Objective: Blood vessel wall damage often results in the formation of a fibrin clot that traps inflammatory cells, including monocytes. The effect of clot formation and subsequent lysis on the expression of monocyte-derived genes involved in the development and progression of ischemic stroke and other vascular diseases, however, is unknown. Determine if clot formation and lysis regulates the expression of human monocyte-derived genes that modulate vascular diseases.Approach and Results: We performed Next Generation RNA sequencing on monocytes extracted from whole blood clots. Thousands of mRNAs were differentially expressed by monocytes from clotted versus unclotted whole blood, including upregulation of interleukin 8 (IL-8) and monocyte chemoattractant protein-1 (MCP-1). Clotted plasma also increased expression of IL-8 and MCP-1, which far exceeded responses observed in LPS-stimulated monocytes. Upregulation of IL-8 and MCP-1 occurred in a thrombin-independent, but fibrin-dependent manner.

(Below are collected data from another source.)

(** C4, amended: in one pass the resource monitor tears down streaming
    sessions only when the sampled CPU or the sampled memory exceeds 90 %
    and more than five sessions exist (otherwise it tears down none and
    the session map is unchanged); in such a pass it tears down the first
    n sessions of the table, with n at least one and at most five: these
    sessions are gone from the table afterwards and the others are as
    they were; every tear-down is followed by a pause of 5 s before the
    next one, and the loop ends as soon as the CPU sampled again after a
    tear-down is below 70 %. *)
Theorem resource_monitor_shedding cfg E w :
  let cpu := cpu_percent E (now (os w) + 1)%Q in
  let mem := memory_percent E (now (os w) + 1)%Q in
  let overloaded := (Qgtb cpu 90 || Qgtb mem 90)%bool in
  let sessions := streaming_processes (streaming w) in
  let crowded := PyDict.len sessions >? 5 in
  (exists w' n tr,
     monitor_system_resources_pass cfg E w = (Ok tt, w') /\
     trace (os w') = (trace (os w) ++ EvSleep 1%Q :: tr)%list /\
     paced n tr /\ (n <= 5)%nat /\
     (if (overloaded && crowded)%bool then
        (1 <= n)%nat /\
        List.length (firstn n (PyDict.keys sessions)) = n /\
        streaming_processes (streaming w')
        = without_keys (firstn n (PyDict.keys sessions)) sessions
      else n = 0%nat /\
           streaming_processes (streaming w') = sessions))
  /\
  (forall camera_id rest count x,
     exists c x1,
       tear_down_and_resample cfg E camera_id x = (Ok c, x1) /\
       c = cpu_percent E (now (os x1)) /\
       streaming_processes (streaming x1)
       = PyDict.del camera_id (streaming_processes (streaming x)) /\
       (if ((count <? 5) && Qltb c 70)%bool
        then shed_streams cfg E (camera_id :: rest) count x = (Ok tt, x1)
        else True)).
Proof.
  intros cpu mem overloaded sessions crowded. split.
  - unfold monitor_system_resources_pass.
    rewrite (try_except_bind_run _ _ _ _ _ _ (in_os_cpu_sample_run E w)).
    fold cpu. set (w1 := set_os _ w).
    rewrite (try_except_bind_run _ _ _ _ _ _
               (eq_refl : in_os (gets (fun o => memory_percent E (now o))) w1
                          = (Ok mem, set_os (os w1) w1))).
    set (w2 := set_os (os w1) w1).
    rewrite (try_except_bind_run _ _ _ _ _ _
               (eq_refl : upd_st (set_system_resources (cpu, mem)) w2
                          = (Ok tt, set_streaming (set_system_resources (cpu, mem)) w2))).
    set (w3 := set_streaming _ w2).
    assert (Htr3 : trace (os w3) = (trace (os w) ++ [EvSleep 1%Q])%list) by reflexivity.
    assert (Hsp3 : streaming_processes (streaming w3) = sessions) by reflexivity.
    fold overloaded.
    assert (Hshed : exists w4 n tr,
              when overloaded
                (bind (st streaming_processes) (fun sp =>
                   when (PyDict.len sp >? 5) (shed_streams cfg E (PyDict.keys sp) 0))) w3
              = (Ok tt, w4) /\
              trace (os w4) = (trace (os w3) ++ tr)%list /\
              paced n tr /\ (n <= 5)%nat /\
              (if (overloaded && crowded)%bool then
                 (1 <= n)%nat /\
                 List.length (firstn n (PyDict.keys sessions)) = n /\
                 streaming_processes (streaming w4)
                 = without_keys (firstn n (PyDict.keys sessions)) sessions
               else n = 0%nat /\
                    streaming_processes (streaming w4) = sessions)).
    { destruct overloaded; cbn [when andb].
      - unfold st. rewrite bind_gets_run, Hsp3. fold crowded.
        destruct crowded eqn:Hcr; cbn [when].
        + destruct (shed_streams_paced cfg E (PyDict.keys sessions) 0 w3 ltac:(lia))
            as (w4 & n & tr & Hrun & Htr & Hp & Hn & Hlen & Hst & Hlow).
          exists w4, n, tr. split; [exact Hrun|]. split; [exact Htr|].
          split; [exact Hp|]. split; [lia|]. split; [|split].
          * destruct (PyDict.keys sessions) eqn:Hk; [|exact Hlow].
            exfalso. subst crowded. unfold PyDict.len in Hcr.
            destruct sessions; [discriminate Hcr | discriminate Hk].
          * apply firstn_length_le. exact Hlen.
          * rewrite Hst, sessions_after_cleaned. rewrite Hsp3. reflexivity.
        + exists w3, 0%nat, []. split; [reflexivity|].
          split; [symmetry; apply app_nil_r|]. split; [constructor; constructor|].
          split; [lia | split; [reflexivity | exact Hsp3]].
      - exists w3, 0%nat, []. split; [reflexivity|].
        split; [symmetry; apply app_nil_r|]. split; [constructor; constructor|].
        split; [lia | split; [reflexivity | exact Hsp3]]. }
    destruct Hshed as (w4 & n & tr & Hrun & Htr & Hp & Hn & Hcond).
    rewrite (try_except_bind_run _ _ _ _ _ _ Hrun).
    rewrite (try_except_ok_run _ _ _ _ _ (in_os_sleep_run E _ w4)).
    eexists _, n, (tr ++ [EvSleep (inject_Z (RESOURCE_CHECK_INTERVAL cfg))])%list.
    split; [reflexivity|]. split; [|split; [|split]].
    + cbn. rewrite Htr, Htr3, <- !app_assoc. reflexivity.
    + apply paced_app_tail; [exact Hp|].
      repeat constructor. apply basic_event_not_shed. reflexivity.
    + exact Hn.
    + exact Hcond.
  - intros camera_id rest count x.
    destruct (tear_down_and_resample_run cfg E camera_id x)
      as (c & x1 & tr1 & Hrun & _ & _ & _ & Hst & Hc).
    exists c, x1. split; [exact Hrun|]. split; [exact Hc|].
    split; [rewrite Hst; reflexivity|].
    destruct (count <? 5) eqn:Hlt; cbn [andb]; [|exact I].
    destruct (Qltb c 70) eqn:Hcalm; [|exact I].
    cbn [shed_streams].
    replace (count >=? 5) with false
      by (symmetry; rewrite Z.geb_leb; apply Z.leb_gt; apply Z.ltb_lt; exact Hlt).
    rewrite (bind_run _ _ _ _ _ Hrun), Hcalm. reflexivity.
Qed.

Fibrinolysis initiated shortly after plasma clot formation (i.e., 1-2 hours) reduced the synthesis of IL-8 and MCP-1, while delayed fibrinolysis was far less effective. Consistent with these in vitro models, monocytes embedded in unresolved thrombi from patients undergoing thrombectomy stained positively for IL-8 and MCP-1.Conclusions: These findings demonstrate that clots are potent inducers of monocyte gene expression, and that timely fibrinolysis attenuates inflammatory responses, specifically with IL-8 and MCP-1. Dampening of inflammatory gene expression by timely clot lysis may contribute to the clinically-proven efficacy of fibrinolytic drug treatment within hours of stroke onset.